Michael Dempsey: Yeah, yeah, yeah, but I’ll tell you, I’ll tell you this. There has never been a movie made that comes close to what war is. The closet thing that I’ve seen was “Saving Private Ryan,” and I have yet to watch that movie, because that opening scene, where they’re getting off, they’re landing on the beach, and those bullets are hitting?

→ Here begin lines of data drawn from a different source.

(** The body of the [try], when the due date and the number of
    installments parse, a product was submitted and the last installment
    stays within [MAXYEAR]: the sale is kept, its total is the sum of its
    items, and one receivable is added for each installment. *)
Lemma venda_create_try_ok r cliente forma dvs ps obs dv p db :
  py_strptime_date dvs = Some dv ->
  converte_parcelas ps db = (Ok p, db) ->
  POST_getlist r "produto_id[]" <> [] ->
  target_year dv (p - 1) <= MAXYEAR ->
  exists db',
    venda_create_try r cliente forma dvs ps obs db
    = (Ok (Redirect "vendas:venda_detail" (Some (seq_sale db))
                    (Some (VendaCriada (seq_sale db) p))), db')
    /\ In (seq_sale db) (map sale_id (sales db'))
    /\ total_ok db' (seq_sale db)
    /\ contas_receber db'
       = contas_receber db
         ++ linhas_parcelas
              (seq_receber db) (user r) (seq_sale db) (client_id cliente)
              (of_cents (sum_Z (map subtotal (itens_all db' (seq_sale db))))
               / inject_Z p)
              dv p (range p)
    /\ List.length (sale_items db')
       = (List.length (sale_items db)
          + List.length
              (filter (tupla_valida db (user r))
                      (zip3 (POST_getlist r "produto_id[]")
                            (POST_getlist r "quantidade[]")
                            (POST_getlist r "preco[]"))))%nat.
Proof.
  intros Hdv Hp Hids Hy.
  pose proof (py_strptime_valid _ _ Hdv) as Hvalid.
  destruct (converte_parcelas_ok _ _ _ _ Hp) as [Hp1 _].
  unfold venda_create_try.
  rewrite (bind_ok _ _ db dv db) by (unfold value_of; rewrite Hdv; reflexivity).
  rewrite (bind_ok _ _ db p db) by exact Hp.
  erewrite bind_ok by (unfold Sale_objects_create; reflexivity).
  cbn [sale_id].
  set (db1 := mkDB (clients db) (products db) _ (sale_items db)
                   (contas_receber db) (contas_pagar db) (seq_sale db + 1)
                   (seq_item db) (seq_receber db)).
  destruct (POST_getlist r "produto_id[]") as [|pid0 pids] eqn:Eids;
    [contradiction|].
  destruct (for_each_processa_item (user r) (seq_sale db)
              (zip3 (pid0 :: pids) (POST_getlist r "quantidade[]")
                    (POST_getlist r "preco[]")) db1)
    as (db2 & Hl & Hf & Hlen).
  destruct Hf as (F1 & F2 & F3 & F4 & F5 & F6 & F7).
  erewrite bind_ok by exact Hl.
  erewrite bind_ok by apply calcular_valor_total_result.
  erewrite bind_ok.
  2:{ apply for_each_cria_parcela. intros i Hi. apply In_range in Hi.
      apply data_parcela_in_range; [exact Hvalid | lia |].
      etransitivity; [apply (target_year_mono dv i (p - 1)); lia | exact Hy]. }
  unfold ret. eexists. split; [reflexivity|].
  cbn [clients products sales sale_items contas_receber contas_pagar
       seq_sale seq_item seq_receber set_sales].
  split; [|split; [|split]].
  - rewrite map_sale_id_update, F7. subst db1. cbn [sales].
    rewrite map_app. apply in_or_app. right. left. reflexivity.
  - apply (total_ok_ext (snd (calcular_valor_total (seq_sale db) db2)));
      try reflexivity.
    apply calcular_valor_total_ok.
  - rewrite F3, F6. subst db1. reflexivity.
  - rewrite Hlen. subst db1. reflexivity.
Qed.

(** The view, on a request that passes its checks: see
    [venda_create_try_ok]. *)
Lemma venda_create_ok r cliente dv p db :
  method r = "POST"%string ->
  is_empty (POST_get r "cliente" "") = false ->
  is_empty (POST_get r "data_vencimento" "") = false ->
  Client_objects_get (POST_get r "cliente" "") (user r) db = (Ok cliente, db) ->
  py_strptime_date (POST_get r "data_vencimento" "") = Some dv ->
  converte_parcelas (POST_get r "parcelas" "1") db = (Ok p, db) ->
  POST_getlist r "produto_id[]" <> [] ->
  target_year dv (p - 1) <= MAXYEAR ->
  exists db',
    venda_create r db
    = (Redirect "vendas:venda_detail" (Some (seq_sale db))
                (Some (VendaCriada (seq_sale db) p)), db')
    /\ In (seq_sale db) (map sale_id (sales db'))
    /\ total_ok db' (seq_sale db)
    /\ contas_receber db'
       = contas_receber db
         ++ linhas_parcelas
              (seq_receber db) (user r) (seq_sale db) (client_id cliente)
              (of_cents (sum_Z (map subtotal (itens_all db' (seq_sale db))))
               / inject_Z p)
              dv p (range p)
    /\ List.length (sale_items db')
       = (List.length (sale_items db)
          + List.length
              (filter (tupla_valida db (user r))
                      (zip3 (POST_getlist r "produto_id[]")
                            (POST_getlist r "quantidade[]")
                            (POST_getlist r "preco[]"))))%nat.
Proof.
  intros Hm Hc Hd Hcli Hdv Hp Hids Hy.
  destruct (venda_create_try_ok r cliente
              (POST_get r "forma_pagamento" "dinheiro")
              (POST_get r "data_vencimento" "") (POST_get r "parcelas" "1")
              (py_strip (POST_get r "observacoes" "")) dv p db Hdv Hp Hids Hy)
    as (db' & Htry & Hrest).
  exists db'. split; [|exact Hrest].
  unfold venda_create. rewrite Hm. cbn [String.eqb Ascii.eqb Bool.eqb andb].
  rewrite Hc, Hd, Hcli, Htry. reflexivity.
Qed.

End VendaCreate.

It’s like, that brings everything back to me, and I can’t stand it. I can’t. I’ve tried to watch that movie three times now, and I’ve even tried watching it, like, from in the middle. And I’m watching it in the middle, and that guy is standing in that window, and that sniper shoots him? You know, and it’s like, yeah. I go, “I can’t watch this.”
I would say, that is the closest thing to reality about war that I’ve seen. Yeah. This laborer said to me one day, he said, “Are you seeing a psychiatrist?” And I said, “What the fuck are you talking about?” He said, “You have post-traumatic stress disorder.” I said, “What the hell are you talking about? And how do you know that?”
No, I didn’t. Actually, I had a longtime girlfriend for like seven years, and one night, she told me, she said, “I can’t do this anymore.” She said, “I wake up in the middle of the night, you got your alarms, you got your hands around my throat, you’re yelling and screaming.”
And she said, “Sometimes you’re fighting with people while you’re sleeping, you’re throwing punches and kicking,” and she said, “I can’t do this anymore,” and she left me. [See am's note below **]
I still— Again, I didn’t realize what was going on, and it was actually 30 years to the day that I got out of the service that I was diagnosed by a psychiatrist at the Veterans Administration. He told me… He talked to me for… He interviewed me for 15 minutes, and said, “You have severe post-traumatic stress disorder.”
*



While R was on the plane on his way to Vietnam in 1970, he wrote his first letter to me and began drawing on the backs of the envelopes.  It took me three days of letters to realize what he was spelling out.  Before he left for Vietnam, we committed to writing each other every day, if possible.  We kept that commitment.  




**A few nights after R returned from Vietnam, R punched me in the face in the midst of a nightmare.  When he woke up, he was devastated by what he had done to me.  Since then I've come to understand how common our experience was.  When R died in 2008, he was blind in one eye, just like Toggle in the Doonesbury strips in 2009:


My art work from the 1970s through 2008 was the best way I could express what I couldn't speak of in words.

Thank you to everyone who commented on my last post.  Fifty years ago, I felt absolutely alone with my experience of being against the war and loving a veteran who was against the war before he went to Vietnam and remained against war until the day he died.  I've come to understand that we were never alone.  I may not watch "Da 5 Bloods."  Maybe all I need to do is be grateful for this photo taken in connection with the film.   For me, it says something hopeful, something beyond words.